To do: Where the records appear below, transcribe them exactly, leaving none out.

Dataset entries
>>>>>

Fixpoint ReceiveAsync_loop (sched : list tick) (ctx : Context) (highwater : Z)
  (msgs : list ConsumerMessage) (receivedSinceFlow : Z) : M asyncRun :=
  match sched with
  | [] => ret {| returned := None; msgs := msgs; receivedSinceFlow := receivedSinceFlow |}
  | TickHandlerMessage response headersAndPayload :: sched' =>
      HandlerMessage response headersAndPayload ;;;
      ReceiveAsync_loop sched' ctx highwater msgs receivedSinceFlow
  | TickCancel e :: sched' =>
      ReceiveAsync_loop sched' (cancel e ctx) highwater msgs receivedSinceFlow
  | TickSelect pick :: sched' =>
      o <- gets options ;;
      match select pick ctx (MessageChannel o) with
      | SelBlocked => ReceiveAsync_loop sched' ctx highwater msgs receivedSinceFlow
      | SelDone e =>
          ret {| returned := Some (ErrContext e); msgs := msgs;
                 receivedSinceFlow := receivedSinceFlow |}
      | SelRecv None _ => ReceiveAsync_loop sched' ctx highwater msgs receivedSinceFlow
      | SelRecv (Some tmpMsg) c =>
          update (set_channel c) ;;;
          let msgs := msgs ++ [tmpMsg] in
          let (id, err) := proto.Unmarshal (Serialize (ID (Message tmpMsg))) in
          match err with
          | Some e =>
              ret {| returned := Some e; msgs := msgs;
                     receivedSinceFlow := receivedSinceFlow |}
          | None =>
              onTracker (tracker.Add id) ;;;
              let receivedSinceFlow := uint32 (receivedSinceFlow + 1) in
              if receivedSinceFlow >=? highwater then
                err <- internalFlow receivedSinceFlow ;;
                match err with
                | Some e =>
                    ret {| returned := Some e; msgs := msgs;
                           receivedSinceFlow := receivedSinceFlow |}
                | None => ReceiveAsync_loop sched' ctx highwater msgs 0
                end
              else ReceiveAsync_loop sched' ctx highwater msgs receivedSinceFlow
          end
      end
  end.

Definition ReceiveAsync (sched : list tick) (ctx : Context) : M asyncRun :=
  o <- gets options ;;
  let highwater := highwaterOf (cap (MessageChannel o)) in
  err <- internalFlow highwater ;;
  match err with
  | Some e => ret {| returned := Some e; msgs := []; receivedSinceFlow := 0 |}
  | None => ReceiveAsync_loop sched ctx highwater [] 0
  end.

<<<<<

Answer box:
Fixpoint ReceiveAsync_loop (sched : list tick) (ctx : Context) (highwater : Z)
  (msgs : list ConsumerMessage) (receivedSinceFlow : Z) : M asyncRun :=
  match sched with
  | [] => ret {| returned := None; msgs := msgs; receivedSinceFlow := receivedSinceFlow |}
  | TickHandlerMessage response headersAndPayload :: sched' =>
      HandlerMessage response headersAndPayload ;;;
      ReceiveAsync_loop sched' ctx highwater msgs receivedSinceFlow
  | TickCancel e :: sched' =>
      ReceiveAsync_loop sched' (cancel e ctx) highwater msgs receivedSinceFlow
  | TickSelect pick :: sched' =>
      o <- gets options ;;
      match select pick ctx (MessageChannel o) with
      | SelBlocked => ReceiveAsync_loop sched' ctx highwater msgs receivedSinceFlow
      | SelDone e =>
          ret {| returned := Some (ErrContext e); msgs := msgs;
                 receivedSinceFlow := receivedSinceFlow |}
      | SelRecv None _ => ReceiveAsync_loop sched' ctx highwater msgs receivedSinceFlow
      | SelRecv (Some tmpMsg) c =>
          update (set_channel c) ;;;
          let msgs := msgs ++ [tmpMsg] in
          let (id, err) := proto.Unmarshal (Serialize (ID (Message tmpMsg))) in
          match err with
          | Some e =>
              ret {| returned := Some e; msgs := msgs;
                     receivedSinceFlow := receivedSinceFlow |}
          | None =>
              onTracker (tracker.Add id) ;;;
              let receivedSinceFlow := uint32 (receivedSinceFlow + 1) in
              if receivedSinceFlow >=? highwater then
                err <- internalFlow receivedSinceFlow ;;
                match err with
                | Some e =>
                    ret {| returned := Some e; msgs := msgs;
                           receivedSinceFlow := receivedSinceFlow |}
                | None => ReceiveAsync_loop sched' ctx highwater msgs 0
                end
              else ReceiveAsync_loop sched' ctx highwater msgs receivedSinceFlow
          end
      end
  end.

Definition ReceiveAsync (sched : list tick) (ctx : Context) : M asyncRun :=
  o <- gets options ;;
  let highwater := highwaterOf (cap (MessageChannel o)) in
  err <- internalFlow highwater ;;
  match err with
  | Some e => ret {| returned := Some e; msgs := []; receivedSinceFlow := 0 |}
  | None => ReceiveAsync_loop sched ctx highwater [] 0
  end.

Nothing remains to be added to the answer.